(WHAT TO WORK ON) Among the records below, one line contains "(∃ p s', own_Use_Get"; copy that line and all that follow it, exactly as written.
# # #
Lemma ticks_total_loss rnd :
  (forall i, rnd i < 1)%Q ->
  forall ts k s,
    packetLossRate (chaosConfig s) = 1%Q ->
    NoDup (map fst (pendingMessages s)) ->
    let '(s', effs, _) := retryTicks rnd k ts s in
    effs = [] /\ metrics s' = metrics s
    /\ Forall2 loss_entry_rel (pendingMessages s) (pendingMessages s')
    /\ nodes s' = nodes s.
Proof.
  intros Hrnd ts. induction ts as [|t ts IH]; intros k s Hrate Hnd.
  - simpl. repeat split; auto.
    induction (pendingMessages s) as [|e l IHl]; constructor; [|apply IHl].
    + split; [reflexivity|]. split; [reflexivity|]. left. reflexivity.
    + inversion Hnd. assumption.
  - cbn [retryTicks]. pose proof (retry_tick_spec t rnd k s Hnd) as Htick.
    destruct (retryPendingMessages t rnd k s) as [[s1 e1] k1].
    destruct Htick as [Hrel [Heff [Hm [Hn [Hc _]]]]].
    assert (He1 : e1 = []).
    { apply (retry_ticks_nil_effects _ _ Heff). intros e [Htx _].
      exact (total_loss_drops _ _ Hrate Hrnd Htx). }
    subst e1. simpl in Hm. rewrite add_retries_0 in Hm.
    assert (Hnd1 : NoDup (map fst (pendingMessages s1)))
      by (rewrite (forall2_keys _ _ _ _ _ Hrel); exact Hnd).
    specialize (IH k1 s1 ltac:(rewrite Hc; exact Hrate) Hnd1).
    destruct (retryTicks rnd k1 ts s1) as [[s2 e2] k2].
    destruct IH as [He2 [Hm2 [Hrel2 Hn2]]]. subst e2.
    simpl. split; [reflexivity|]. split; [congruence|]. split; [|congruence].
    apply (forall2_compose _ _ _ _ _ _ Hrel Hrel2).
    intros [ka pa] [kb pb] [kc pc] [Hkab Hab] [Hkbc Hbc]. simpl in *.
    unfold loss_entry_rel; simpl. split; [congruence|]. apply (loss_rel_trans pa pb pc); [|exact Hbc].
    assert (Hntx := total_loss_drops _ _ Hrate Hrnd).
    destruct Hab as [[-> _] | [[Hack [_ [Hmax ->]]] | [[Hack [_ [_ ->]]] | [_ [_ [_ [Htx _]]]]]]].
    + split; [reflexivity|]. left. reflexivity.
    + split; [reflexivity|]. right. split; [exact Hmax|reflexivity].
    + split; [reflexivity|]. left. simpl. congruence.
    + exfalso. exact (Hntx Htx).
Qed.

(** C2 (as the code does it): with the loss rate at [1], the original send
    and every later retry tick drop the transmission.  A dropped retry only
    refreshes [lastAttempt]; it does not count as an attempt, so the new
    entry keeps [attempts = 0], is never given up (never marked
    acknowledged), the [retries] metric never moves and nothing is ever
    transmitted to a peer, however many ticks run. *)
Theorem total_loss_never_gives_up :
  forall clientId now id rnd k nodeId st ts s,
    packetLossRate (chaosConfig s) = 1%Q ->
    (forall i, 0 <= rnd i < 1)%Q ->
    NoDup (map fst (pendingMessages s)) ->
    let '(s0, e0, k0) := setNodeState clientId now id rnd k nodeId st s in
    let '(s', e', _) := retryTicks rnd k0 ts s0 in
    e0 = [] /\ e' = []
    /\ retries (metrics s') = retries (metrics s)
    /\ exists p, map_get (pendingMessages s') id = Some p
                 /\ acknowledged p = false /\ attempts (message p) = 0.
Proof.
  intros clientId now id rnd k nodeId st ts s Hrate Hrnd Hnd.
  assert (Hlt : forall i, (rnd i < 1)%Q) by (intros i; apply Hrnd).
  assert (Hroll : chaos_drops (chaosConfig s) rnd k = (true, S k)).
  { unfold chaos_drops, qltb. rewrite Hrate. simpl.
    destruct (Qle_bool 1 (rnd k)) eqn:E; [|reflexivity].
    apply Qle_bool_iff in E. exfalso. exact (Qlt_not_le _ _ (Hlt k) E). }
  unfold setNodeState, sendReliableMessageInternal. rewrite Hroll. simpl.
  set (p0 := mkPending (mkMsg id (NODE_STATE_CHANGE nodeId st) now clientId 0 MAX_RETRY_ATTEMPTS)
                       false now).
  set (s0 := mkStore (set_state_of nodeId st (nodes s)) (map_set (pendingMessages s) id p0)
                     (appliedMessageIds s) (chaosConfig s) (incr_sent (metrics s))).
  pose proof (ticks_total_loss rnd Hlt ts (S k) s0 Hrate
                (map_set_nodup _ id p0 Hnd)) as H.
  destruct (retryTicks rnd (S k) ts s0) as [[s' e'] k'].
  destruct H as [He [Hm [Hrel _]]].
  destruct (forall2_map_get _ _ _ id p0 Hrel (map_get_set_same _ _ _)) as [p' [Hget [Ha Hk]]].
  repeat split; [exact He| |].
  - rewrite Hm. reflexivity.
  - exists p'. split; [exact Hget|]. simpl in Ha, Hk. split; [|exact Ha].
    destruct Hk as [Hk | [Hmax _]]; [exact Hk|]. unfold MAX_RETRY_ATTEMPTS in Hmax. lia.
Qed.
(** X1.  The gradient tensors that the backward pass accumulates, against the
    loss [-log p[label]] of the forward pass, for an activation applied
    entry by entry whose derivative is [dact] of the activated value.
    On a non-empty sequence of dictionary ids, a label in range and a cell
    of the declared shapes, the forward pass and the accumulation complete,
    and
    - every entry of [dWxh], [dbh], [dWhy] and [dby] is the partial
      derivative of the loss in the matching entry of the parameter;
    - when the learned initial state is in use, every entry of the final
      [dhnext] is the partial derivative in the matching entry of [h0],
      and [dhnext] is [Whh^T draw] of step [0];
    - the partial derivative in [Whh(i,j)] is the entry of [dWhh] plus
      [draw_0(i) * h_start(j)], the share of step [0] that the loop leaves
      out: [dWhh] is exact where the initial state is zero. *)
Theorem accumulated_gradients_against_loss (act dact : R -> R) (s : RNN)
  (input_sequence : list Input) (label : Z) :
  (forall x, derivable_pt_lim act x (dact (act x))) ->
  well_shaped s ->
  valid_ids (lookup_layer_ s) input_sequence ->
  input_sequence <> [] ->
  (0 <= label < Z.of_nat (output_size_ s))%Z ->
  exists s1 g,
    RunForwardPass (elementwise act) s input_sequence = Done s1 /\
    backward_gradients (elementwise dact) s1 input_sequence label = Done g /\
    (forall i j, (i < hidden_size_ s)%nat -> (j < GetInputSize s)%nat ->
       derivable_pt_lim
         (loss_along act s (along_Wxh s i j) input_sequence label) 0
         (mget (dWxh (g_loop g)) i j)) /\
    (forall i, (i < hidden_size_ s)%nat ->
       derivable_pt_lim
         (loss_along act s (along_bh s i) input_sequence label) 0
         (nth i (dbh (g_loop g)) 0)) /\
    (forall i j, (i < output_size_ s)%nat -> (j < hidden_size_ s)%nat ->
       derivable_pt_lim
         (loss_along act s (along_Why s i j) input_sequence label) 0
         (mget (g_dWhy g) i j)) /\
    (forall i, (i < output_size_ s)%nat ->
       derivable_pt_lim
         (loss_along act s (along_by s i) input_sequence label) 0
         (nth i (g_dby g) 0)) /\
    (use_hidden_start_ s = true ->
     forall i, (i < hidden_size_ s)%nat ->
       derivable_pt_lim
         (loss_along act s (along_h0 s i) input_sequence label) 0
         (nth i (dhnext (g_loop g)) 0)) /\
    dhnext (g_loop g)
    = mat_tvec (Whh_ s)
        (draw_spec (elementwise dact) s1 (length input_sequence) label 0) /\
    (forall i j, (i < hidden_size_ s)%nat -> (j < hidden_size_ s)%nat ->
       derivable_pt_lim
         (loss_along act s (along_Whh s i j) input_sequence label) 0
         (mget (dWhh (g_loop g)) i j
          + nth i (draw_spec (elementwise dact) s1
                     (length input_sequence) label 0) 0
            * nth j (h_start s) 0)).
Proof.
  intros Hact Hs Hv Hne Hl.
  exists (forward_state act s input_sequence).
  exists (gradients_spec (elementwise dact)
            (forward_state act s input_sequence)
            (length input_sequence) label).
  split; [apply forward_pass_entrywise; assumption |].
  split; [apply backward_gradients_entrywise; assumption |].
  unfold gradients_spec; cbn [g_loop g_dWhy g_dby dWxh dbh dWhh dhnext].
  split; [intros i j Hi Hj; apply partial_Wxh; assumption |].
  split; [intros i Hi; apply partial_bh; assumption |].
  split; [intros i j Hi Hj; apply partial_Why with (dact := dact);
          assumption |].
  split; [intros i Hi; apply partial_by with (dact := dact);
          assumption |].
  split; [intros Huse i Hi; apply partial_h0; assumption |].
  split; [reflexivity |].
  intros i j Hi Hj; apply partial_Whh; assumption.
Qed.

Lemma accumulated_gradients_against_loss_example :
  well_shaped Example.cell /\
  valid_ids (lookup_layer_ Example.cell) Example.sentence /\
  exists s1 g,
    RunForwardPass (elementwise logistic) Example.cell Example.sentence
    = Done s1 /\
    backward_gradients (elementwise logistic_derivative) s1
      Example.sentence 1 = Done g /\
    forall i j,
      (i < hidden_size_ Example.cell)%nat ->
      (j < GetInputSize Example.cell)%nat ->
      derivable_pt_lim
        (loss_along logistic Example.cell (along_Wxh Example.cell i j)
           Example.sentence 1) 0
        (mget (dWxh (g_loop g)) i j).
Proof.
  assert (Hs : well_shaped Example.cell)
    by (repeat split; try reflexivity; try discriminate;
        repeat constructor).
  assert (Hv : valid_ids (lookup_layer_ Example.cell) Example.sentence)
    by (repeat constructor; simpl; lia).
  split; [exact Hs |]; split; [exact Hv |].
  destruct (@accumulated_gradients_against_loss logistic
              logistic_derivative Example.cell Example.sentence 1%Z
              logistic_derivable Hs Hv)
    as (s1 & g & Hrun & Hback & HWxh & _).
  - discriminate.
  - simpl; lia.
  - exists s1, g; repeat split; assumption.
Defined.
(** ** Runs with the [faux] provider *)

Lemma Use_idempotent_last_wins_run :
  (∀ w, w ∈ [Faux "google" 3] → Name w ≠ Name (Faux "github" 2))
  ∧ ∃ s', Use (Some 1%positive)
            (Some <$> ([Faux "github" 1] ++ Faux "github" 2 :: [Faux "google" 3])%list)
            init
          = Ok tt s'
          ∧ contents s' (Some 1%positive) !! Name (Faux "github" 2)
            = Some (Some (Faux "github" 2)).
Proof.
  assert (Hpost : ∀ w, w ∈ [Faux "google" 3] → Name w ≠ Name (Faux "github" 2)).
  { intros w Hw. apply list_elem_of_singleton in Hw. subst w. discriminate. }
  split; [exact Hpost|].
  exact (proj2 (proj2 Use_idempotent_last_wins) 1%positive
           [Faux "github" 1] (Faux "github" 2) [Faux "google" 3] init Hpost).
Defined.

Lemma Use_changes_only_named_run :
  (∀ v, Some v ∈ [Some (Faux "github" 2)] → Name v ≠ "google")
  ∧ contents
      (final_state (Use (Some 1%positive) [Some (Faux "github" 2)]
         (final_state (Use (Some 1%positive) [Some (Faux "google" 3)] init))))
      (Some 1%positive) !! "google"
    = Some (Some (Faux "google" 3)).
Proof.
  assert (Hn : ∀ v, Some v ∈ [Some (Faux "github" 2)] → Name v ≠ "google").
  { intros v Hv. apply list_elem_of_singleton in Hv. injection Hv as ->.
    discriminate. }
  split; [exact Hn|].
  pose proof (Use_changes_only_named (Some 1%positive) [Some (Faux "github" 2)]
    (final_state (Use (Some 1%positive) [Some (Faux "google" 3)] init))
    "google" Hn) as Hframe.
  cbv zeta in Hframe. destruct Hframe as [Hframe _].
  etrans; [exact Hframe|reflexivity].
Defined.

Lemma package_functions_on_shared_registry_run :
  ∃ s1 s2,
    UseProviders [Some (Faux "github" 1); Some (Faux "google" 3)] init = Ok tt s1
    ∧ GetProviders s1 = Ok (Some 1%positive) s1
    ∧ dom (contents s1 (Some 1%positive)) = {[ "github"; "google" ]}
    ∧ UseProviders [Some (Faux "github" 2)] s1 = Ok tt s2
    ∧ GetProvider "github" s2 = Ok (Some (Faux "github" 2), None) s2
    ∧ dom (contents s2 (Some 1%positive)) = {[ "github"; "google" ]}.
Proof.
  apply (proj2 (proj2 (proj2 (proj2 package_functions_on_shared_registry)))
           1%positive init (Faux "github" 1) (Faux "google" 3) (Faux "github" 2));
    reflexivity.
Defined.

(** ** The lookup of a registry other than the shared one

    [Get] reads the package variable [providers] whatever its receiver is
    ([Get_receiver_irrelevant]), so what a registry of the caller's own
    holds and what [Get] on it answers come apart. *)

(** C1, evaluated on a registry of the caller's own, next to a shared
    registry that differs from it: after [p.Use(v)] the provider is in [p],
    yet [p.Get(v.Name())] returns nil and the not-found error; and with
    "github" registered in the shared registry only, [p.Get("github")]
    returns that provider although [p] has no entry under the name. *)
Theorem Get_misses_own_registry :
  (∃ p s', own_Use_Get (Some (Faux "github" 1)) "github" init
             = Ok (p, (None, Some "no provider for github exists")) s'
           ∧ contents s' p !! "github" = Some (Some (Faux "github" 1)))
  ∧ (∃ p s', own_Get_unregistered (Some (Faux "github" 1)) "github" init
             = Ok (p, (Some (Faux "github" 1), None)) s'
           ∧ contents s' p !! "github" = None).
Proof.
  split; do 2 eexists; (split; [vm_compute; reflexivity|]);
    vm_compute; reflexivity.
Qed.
# # #
(EXERCISE OUTPUT)
  (∃ p s', own_Use_Get (Some (Faux "github" 1)) "github" init
             = Ok (p, (None, Some "no provider for github exists")) s'
           ∧ contents s' p !! "github" = Some (Some (Faux "github" 1)))
  ∧ (∃ p s', own_Get_unregistered (Some (Faux "github" 1)) "github" init
             = Ok (p, (Some (Faux "github" 1), None)) s'
           ∧ contents s' p !! "github" = None).
Proof.
  split; do 2 eexists; (split; [vm_compute; reflexivity|]);
    vm_compute; reflexivity.
Qed.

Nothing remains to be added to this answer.